(** * Photo Pets annotation tool: the annotator and review client, verified

    A shallow embedding of the React client of the annotation tool
    ([AnnotationPage], [ImageAnnotationPage] and the review tab of the
    admin dashboard) together with the review-workflow engine the
    specification describes.

    The client talks to a FastAPI backend through [api.get], [api.put]
    and [api.patch].  Every handler is embedded as a program over the
    requests it issues: an interaction tree whose nodes are the HTTP
    calls and whose leaves are the resulting React state.  The backend
    is not part of the sources; where a property needs it, it is either
    a parameter of a Section or a definition modelled from the
    specification, and marked as such. *)

From Stdlib Require Import ZArith List String Ascii Bool Lia Permutation.
From stdpp Require Import base option list gmap strings sorting.

Local Open Scope string_scope.
Local Open Scope list_scope.
Local Open Scope Z_scope.

(* ===================================================================== *)
(** ** JavaScript values as the handlers use them *)
(* ===================================================================== *)

Module Js.

(** [x || d] on a string that may be absent: the empty string is falsy. *)
Definition str_or (x : option string) (d : string) : string :=
  match x with
  | Some s => if String.eqb s "" then d else s
  | None => d
  end.

(** [x || d] on a number that may be absent: [0] is falsy. *)
Definition num_or (x : option Z) (d : Z) : Z :=
  match x with
  | Some n => if n =? 0 then d else n
  | None => d
  end.

(** [x || null] on a number that may be absent. *)
Definition num_or_null (x : option Z) : option Z :=
  match x with
  | Some n => if n =? 0 then None else Some n
  | None => None
  end.

(** Truthiness of a number that may be [null]. *)
Definition truthy_num (x : option Z) : bool :=
  match x with
  | Some n => negb (n =? 0)
  | None => false
  end.

(** [s.includes(sub)]. *)
Fixpoint includes (s sub : string) : bool :=
  String.prefix sub s ||
  match s with
  | EmptyString => false
  | String _ rest => includes rest sub
  end.

(** [xs.join(sep)]. *)
Definition join (sep : string) (xs : list string) : string :=
  String.concat sep xs.

(** [xs.includes(x)] on an array of numbers. *)
Definition arr_includes (xs : list Z) (x : Z) : bool :=
  bool_decide (x ∈ xs).

End Js.

(* ===================================================================== *)
(** ** What the backend sends and receives *)
(* ===================================================================== *)

(** [status] of an annotation. *)
Inductive Status := in_progress | completed | skipped.
(** *** Slices *)

Lemma slice_Forall {A} (P : A -> Prop) (l : list A) (lo hi : nat) :
  Forall P l -> Forall P (slice l lo hi).
Proof.
  intros H. unfold slice.
  rewrite <- (firstn_skipn lo l) in H. apply Forall_app in H as [_ H].
  rewrite <- (firstn_skipn (hi - lo) (skipn lo l)) in H.
  now apply Forall_app in H as [H _].
Qed.

Lemma slice_length {A} (l : list A) (i m : nat) :
  length (slice l i (i + m)) = Nat.min m (length l - i).
Proof.
  unfold slice. rewrite length_firstn, length_skipn.
  replace (i + m - i) with m by lia. reflexivity.
Qed.

(** *** [range] *)

(** The fuel never decides: any two fuels that cover [stop - i] give the
    same range. *)
Lemma range_loop_fuel (fuel fuel' i stop step : nat) :
  0 < step -> stop - i <= fuel -> stop - i <= fuel' ->
  range_loop fuel i stop step = range_loop fuel' i stop step.
Proof.
  intros Hstep. revert fuel' i.
  induction fuel as [|fuel IH]; intros [|fuel'] i H1 H2; simpl;
    try reflexivity;
    destruct (i <? stop) eqn:Hi; try reflexivity;
    apply Nat.ltb_lt in Hi; try lia.
  f_equal. apply IH; lia.
Qed.

(** The members of a range: the start plus a multiple of the step, below
    the stop. *)
Lemma range_loop_In (fuel i stop step x : nat) :
  0 < step -> stop - i <= fuel ->
  In x (range_loop fuel i stop step) <->
  x < stop /\ exists k, x = i + k * step.
Proof.
  intros Hstep. revert i.
  induction fuel as [|fuel IH]; intros i Hfuel; simpl.
  - split; [contradiction|]. intros [Hx [k ->]]. lia.
  - destruct (i <? stop) eqn:Hi.
    + apply Nat.ltb_lt in Hi. simpl. rewrite IH by lia. split.
      * intros [<- | [Hx [k ->]]].
        -- split; [exact Hi | now exists 0].
        -- split; [exact Hx | exists (S k); simpl; lia].
      * intros [Hx [[|k] ->]].
        -- left. lia.
        -- right. split; [exact Hx | exists k; simpl; lia].
    + apply Nat.ltb_ge in Hi. split; [contradiction|].
      intros [Hx [k ->]]. lia.
Qed.

(** The number of members is the ceiling of the span over the step. *)
Lemma range_loop_length (fuel i stop step : nat) :
  0 < step -> stop - i <= fuel ->
  length (range_loop fuel i stop step) = (stop - i + step - 1) / step.
Proof.
  intros Hstep. revert i.
  induction fuel as [|fuel IH]; intros i Hfuel; simpl.
  - replace (stop - i + step - 1) with (step - 1) by lia.
    symmetry. apply Nat.div_small. lia.
  - destruct (i <? stop) eqn:Hi.
    + apply Nat.ltb_lt in Hi. simpl. rewrite IH by lia.
      destruct (Nat.le_gt_cases (i + step) stop) as [Hle|Hgt].
      * replace (stop - i + step - 1)
          with ((stop - (i + step) + step - 1) + 1 * step) by lia.
        rewrite Nat.div_add by lia. lia.
      * replace (stop - (i + step) + step - 1) with (step - 1) by lia.
        rewrite Nat.div_small by lia.
        apply (Nat.div_unique _ _ 1 (stop - i - 1)); lia.
    + apply Nat.ltb_ge in Hi. simpl.
      replace (stop - i + step - 1) with (step - 1) by lia.
      symmetry. apply Nat.div_small. lia.
Qed.

(** Cutting a list at the members of a range loses nothing. *)
Lemma concat_slices {A} (l : list A) (m fuel i : nat) :
  0 < m -> length l - i <= fuel ->
  concat (map (fun j => slice l j (j + m)) (range_loop fuel i (length l) m))
  = skipn i l.
Proof.
  intros Hm. revert i.
  induction fuel as [|fuel IH]; intros i Hfuel; simpl.
  - symmetry. apply skipn_all2. lia.
  - destruct (i <? length l) eqn:Hi.
    + simpl. rewrite IH by (apply Nat.ltb_lt in Hi; lia).
      unfold slice. replace (i + m - i) with m by lia.
      rewrite Nat.add_comm, <- skipn_skipn.
      apply firstn_skipn.
    + apply Nat.ltb_ge in Hi. symmetry. now apply skipn_all2.
Qed.

End PyStrFacts.

(* ================================================================== *)
(** ** Facts about the program *)
(* ================================================================== *)

Module NASFacts.

Import PyStr Html NAS Obs PyStrFacts.

(** *** The chunking step *)

Section Chunking.

Variables (text : pystr) (limit : nat).
Hypothesis limit_pos : 0 < limit.

(** With a positive limit the chunking step returns, and leaves no
    trace. *)
Lemma chunk_text_eq :
  chunk_text text limit
  = (Ok (map (fun i => join space (slice (split text) i (i + limit)))
            (chunk_starts text limit)), []).
Proof.
  unfold chunk_text, range, chunk_starts.
  destruct limit as [|l]; [lia|]. simpl (S l =? 0).
  now rewrite Nat.sub_0_r.
Qed.

(** The words of a chunk are the slice it was joined from. *)
Lemma chunk_words (i : nat) :
  split (join space (slice (split text) i (i + limit))) = slice (split text) i (i + limit).
Proof. apply split_join, slice_Forall, split_words. Qed.

Lemma chunks_words :
  map split (map (fun i => join space (slice (split text) i (i + limit)))
                 (chunk_starts text limit))
  = map (fun i => slice (split text) i (i + limit)) (chunk_starts text limit).
Proof. rewrite map_map. apply map_ext. intros i. apply chunk_words. Qed.

Lemma starts_in_range (i : nat) :
  In i (chunk_starts text limit) -> i < length (split text).
Proof.
  unfold chunk_starts. intros H.
  apply range_loop_In in H; [tauto | exact limit_pos | lia].
Qed.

▶ **What you have to do**: From the very first line of the records down to the line with "(** [x || d] on a number", please write out each line exactly, including both ends and no other lines.

▶ **Result for this task**:
(** * Photo Pets annotation tool: the annotator and review client, verified

    A shallow embedding of the React client of the annotation tool
    ([AnnotationPage], [ImageAnnotationPage] and the review tab of the
    admin dashboard) together with the review-workflow engine the
    specification describes.

    The client talks to a FastAPI backend through [api.get], [api.put]
    and [api.patch].  Every handler is embedded as a program over the
    requests it issues: an interaction tree whose nodes are the HTTP
    calls and whose leaves are the resulting React state.  The backend
    is not part of the sources; where a property needs it, it is either
    a parameter of a Section or a definition modelled from the
    specification, and marked as such. *)

From Stdlib Require Import ZArith List String Ascii Bool Lia Permutation.
From stdpp Require Import base option list gmap strings sorting.

Local Open Scope string_scope.
Local Open Scope list_scope.
Local Open Scope Z_scope.

(* ===================================================================== *)
(** ** JavaScript values as the handlers use them *)
(* ===================================================================== *)

Module Js.

(** [x || d] on a string that may be absent: the empty string is falsy. *)
Definition str_or (x : option string) (d : string) : string :=
  match x with
  | Some s => if String.eqb s "" then d else s
  | None => d
  end.

(** [x || d] on a number that may be absent: [0] is falsy. *)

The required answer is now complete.